Timothy Egan won the 2006 National Book Award for The Worst Hard Time, his chronicle of the 1930s Dust Bowl catastrophe as experienced by ordinary people. His new book, Short Nights of The Shadow Catcher (Houghton Mifflin Harcourt, $28), is an equally vivid and engaging account of the life of Edward Curtis (1868-1952), the brilliant photographer of Native Americans. Hailing from Seattle, Curtis began tinkering with cameras as a boy and was largely self-taught as a photographer. He was also an amateur anthropologist and archeologist, gradually combining his interests to document Native American culture. At a time when popular media scorned American Indians, Curtis, dubbed the “Shadow Catcher” by the Hopis, dedicated himself to presenting these peoples with sympathy and dignity—as is apparent in the examples of his work included in this book. Unfortunately, Curtis was also an amateur businessman and died penniless.

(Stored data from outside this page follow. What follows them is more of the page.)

(** C20: as long as the engine has seen fewer frames than it has ports, the
    answer to a translated frame reaches the sender: a frame from the
    destination to the translated address and port is rewritten to the address
    and port the original frame came from. *)
Theorem reply_reaches_the_sender c frames g p f now p' g' q fq now' :
  config_ok (port_range_start c) (port_range_end c) → ip_ok (cfg_external_ip c) → frames_ok frames →
  Z.of_nat (length frames) < port_range_end c - port_range_start c + 1 →
  Forall in_u8 p → Forall in_u8 q →
  nat_run (new_engine c) frames = Some g → translate g p Outbound now = Some (Ok Translated, p', g') →
  parse_headers p = Some (HFlow f) → parse_headers q = Some (HFlow fq) →
  flow_src fq = flow_dst f → flow_sport fq = flow_dport f → flow_proto fq = flow_proto f →
  get_ip p' 26 = Some (flow_dst fq) → get_be16 p' (l4_offset f) = Some (flow_dport fq) →
  ∃ q' g'', translate g' q Inbound now' = Some (Ok Translated, q', g'') ∧
    get_ip q' 30 = Some (flow_src f) ∧ get_be16 q' (l4_offset fq + 2) = Some (flow_sport f).
Proof.
  intros Hc Hip Hf Hlen Hp Hq Hrun Ht Hpf Hqf Hsrc Hsport Hproto Hdst Hdport.
  destruct (nat_run_ok _ frames (new_engine_ok c Hc Hip) Hf) as (g0 & Hrun0 & Hg & Hipg & Hk).
  rewrite Hrun in Hrun0. injection Hrun0 as <-.
  destruct (translate_sound g p Outbound now Hg Hp) as (res & p1 & g1 & Ht1 & Hg1 & Hip1 & Hk1 & Hres).
  rewrite Ht in Ht1. injection Ht1 as <- <- <-. destruct Hres as (f' & ip & port & Hpf' & Hrw & Hnp & ->).
  rewrite Hpf in Hpf'. injection Hpf' as <-.
  pose proof (rw_ip _ _ _ _ _ _ _ Hrw) as Hip'. pose proof (rw_port _ _ _ _ _ _ _ Hrw) as Hport'.
  change (14 + 12) with 26 in Hip'. rewrite Z.add_0_r in Hport'. rewrite Hdst in Hip'. injection Hip' as Hip'.
  rewrite Hdport in Hport'. injection Hport' as Hport'.
  destruct (step_keeps_trans _ _ _ (Z.of_nat (length frames)) 1 ltac:(lia) ltac:(lia) Hk Hk1) as (Hok' & _ & _ & _ & Hports).
  destruct (Hports 0 (new_ports_ok _ _ _ _ _ Hc)) as (n & _ & [_ _ _ _ _ Hrev]); [unfold span; simpl; lia|].
  assert (flow_key fq = reply_key (conntrack g') (flow_key f) port) as Hkey.
  { unfold flow_key, reply_key. cbn [dst_ip dst_port protocol src_ip src_port]. rewrite Hsrc, Hsport, Hproto.
    rewrite (proj1 (eo_ip _ Hg1)), Hip1. by rewrite Hip', Hport'. }
  destruct (nat_port_live _ _ _ Hnp) as [r Hent].
  destruct (parse_total q Hq) as (h & Hqf' & Hfq). rewrite Hqf in Hqf'. injection Hqf' as <-. specialize (Hfq fq eq_refl).
  destruct (inbound_hit g' q fq now' (flow_key f) r Hg1 Hq Hfq) as (q' & g'' & Hin & Hrw' & _);
    [by rewrite Hip', Hip1|rewrite Hkey; apply Hrev; eauto|done|].
  exists q', g''. unfold translate. rewrite Hqf, Hin. split; [done|].
  split; [apply (rw_ip _ _ _ _ _ _ _ Hrw')|apply (rw_port _ _ _ _ _ _ _ Hrw')].
Qed.
Lemma new_ring_ok c : 2 ≤ c ≤ 2 ^ 62 → ∃ r, new_ring c = Some r ∧ capacity r = next_power_of_two c ∧ head r = 0 ∧ tail r = 0 ∧
  ring_ok r [] ∅ ∧ cfg_ok (start r).
Proof.
  intros Hc. unfold new_ring. rewrite (proj2 (Z.eqb_neq c 0)) by lia.
  destruct (next_power_of_two_pow c Hc) as (k & Hk & Hp & Hle). eexists. split; [done|]. split; [done|].
  split; [done|]. split; [done|].
  match goal with |- ring_ok ?x _ _ ∧ _ => set (r := x) end. change (capacity r) with (next_power_of_two c) in *.
  assert (0 < 2 ^ k) by lia. assert (∀ f m, ¬ owned f ∅ m) as Hno by (by intros f m (a & pa & [=] & _)).
  assert (ring_ok r [] ∅) as Hr.
  { split; try done; simpl; rewrite ?Hp.
    - exists k. split; [lia|done].
    - rewrite length_fmap, length_seq. lia.
    - lia.
    - intros n s Hn Hs. unfold slot_at in Hs. simpl in Hs. rewrite Hp, Z.mod_small in Hs by done.
      apply list_lookup_fmap_Some in Hs as (i & -> & Hi). apply lookup_seq in Hi as [-> Hi].
      exists n. split; [lia|]. split; [by apply Z.mod_small|]. apply SFree; simpl; lia. }
  split; [done|]. split; simpl; [done| | |by intros ?? [?%elem_of_nil|?%elem_of_nil]].
  - split; [constructor|lia|by intros ? ?%elem_of_nil].
  - split; [constructor|lia|by intros ? ?%elem_of_nil].
Qed.
(* ===== verification/Spsc.v ===== *)
(** * The single-producer single-consumer ring

    [src/common/arcbox-datapath/src/ring.rs], [LockFreeRing]: a bounded queue that one
    thread fills and another empties without a lock. Each access to a shared counter,
    and each access to a slot, is a step of its own; the steps of the two threads
    interleave in any order. Memory is sequentially consistent, and additions wrap as
    in a release build. An index out of range, a subtraction below zero and the read
    of a slot that holds nothing are [None]. *)

From Stdlib Require Import ZArith Lia.
From stdpp Require Import base numbers list.
From S2P Require Import Prelude Bits Mpmc.

Open Scope Z_scope.

Module Spsc.

Section ring.
Context {A : Type}.

(** A slot is [None] while it is uninitialised, or its item has been moved out. *)
Record LockFreeRing := MkRing {
  buffer : list (option A);
  capacity : Z;
  mask : Z;
  head : Z;
  tail : Z
}.
#[export] Instance eta_LockFreeRing : Eta LockFreeRing := {|
  eta r := MkRing (buffer r) (capacity r) (mask r) (head r) (tail r); eta_ok := ltac:(by intros [])
|}.

(** The assertion on the capacity panics. *)
Definition new_ring (capacity : Z) : option LockFreeRing :=
  if capacity =? 0 then None
  else
    let capacity := Mpmc.next_power_of_two capacity in
    Some (MkRing (replicate (Z.to_nat capacity) None) capacity (capacity - 1) 0 0).

(** [len], [is_empty], [is_full] and [free_slots], with no step between their loads. *)
Definition ring_len (r : LockFreeRing) : Z := wrap64 (head r - tail r).
Definition is_empty (r : LockFreeRing) : bool := ring_len r =? 0.
Definition is_full (r : LockFreeRing) : bool := capacity r <=? ring_len r.
Definition free_slots (r : LockFreeRing) : option Z :=
  if capacity r <? ring_len r then None else Some (capacity r - ring_len r).

Definition slot_index (r : LockFreeRing) (pos : Z) : nat := Z.to_nat (Z.land pos (mask r)).

(** ** The producer *)

Inductive PJob := EnqueueOne (item : A) | EnqueueBatch (items : list A).
Definition items_of (job : PJob) : list A := match job with EnqueueOne x => [x] | EnqueueBatch xs => xs end.

(** Where a call of [enqueue] or [enqueue_batch] stands. *)
Inductive PPc :=
| PHead (job : PJob)
| PTail (job : PJob) (head : Z)
| PWrite (job : PJob) (head : Z) (count i : nat)
| PStore (job : PJob) (head : Z) (count : nat).

(** How many items the call may write; [None] is a subtraction below zero. *)
Definition room (r : LockFreeRing) (job : PJob) (head tail : Z) : option nat :=
  match job with
  | EnqueueOne _ => Some (if capacity r <=? wrap64 (head - tail) then 0%nat else 1%nat)
  | EnqueueBatch items =>
      if capacity r <? wrap64 (head - tail) then None
      else Some (Nat.min (length items) (Z.to_nat (capacity r - wrap64 (head - tail))))
  end.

This unique and lively political history by the Washington historian and journalist James Srodes focuses on half a dozen young professionals born in the late 19th century who lived near one another On Dupont Circle (Counterpoint, $26). The group included Felix Frankfurter, Walter Lippmann, and the three Dulles siblings, John Foster, Allen, and Eleanor, all of whom would become prominent in their respective fields—as would Franklin and Eleanor Roosevelt, who also moved into the neighborhood in the pre-World War I era. Early progressives, their idealism fueled their efforts to create a better world. And if Roosevelt was disappointed by the compromises of the Treaty of Versailles, Srodes shows that these remarkable individuals’ unflagging belief in humanity is a legacy still very much alive today.
News of Iraq rarely turns up in U.S. media reports nowadays. But Michael R. Gordon and Bernard E. Trainor, two veteran military correspondents, have stayed on the story and done an important service for history by writing The Endgame: The Inside Story of the Struggle for Iraq, From George W. Bush to Barack Obama (Pantheon, $35). This is the most comprehensive account to date of the ill-fated U.S. war in Iraq. Drawing on many interviews as well as quite a few classified documents, the authors trace the full arc of the American experience in Iraq, from the Bush administration’s mismanagement of the initial years of occupation to the Obama administration’s missed opportunities in setting Iraq on a more stable course. They break new ground, particularly in documenting how Obama fumbled chances to reengage with Iraqi leaders and shape a long-term strategic partnership with Iraq. Instead, the president remained narrow-mindedly intent on winding down America’s military involvement.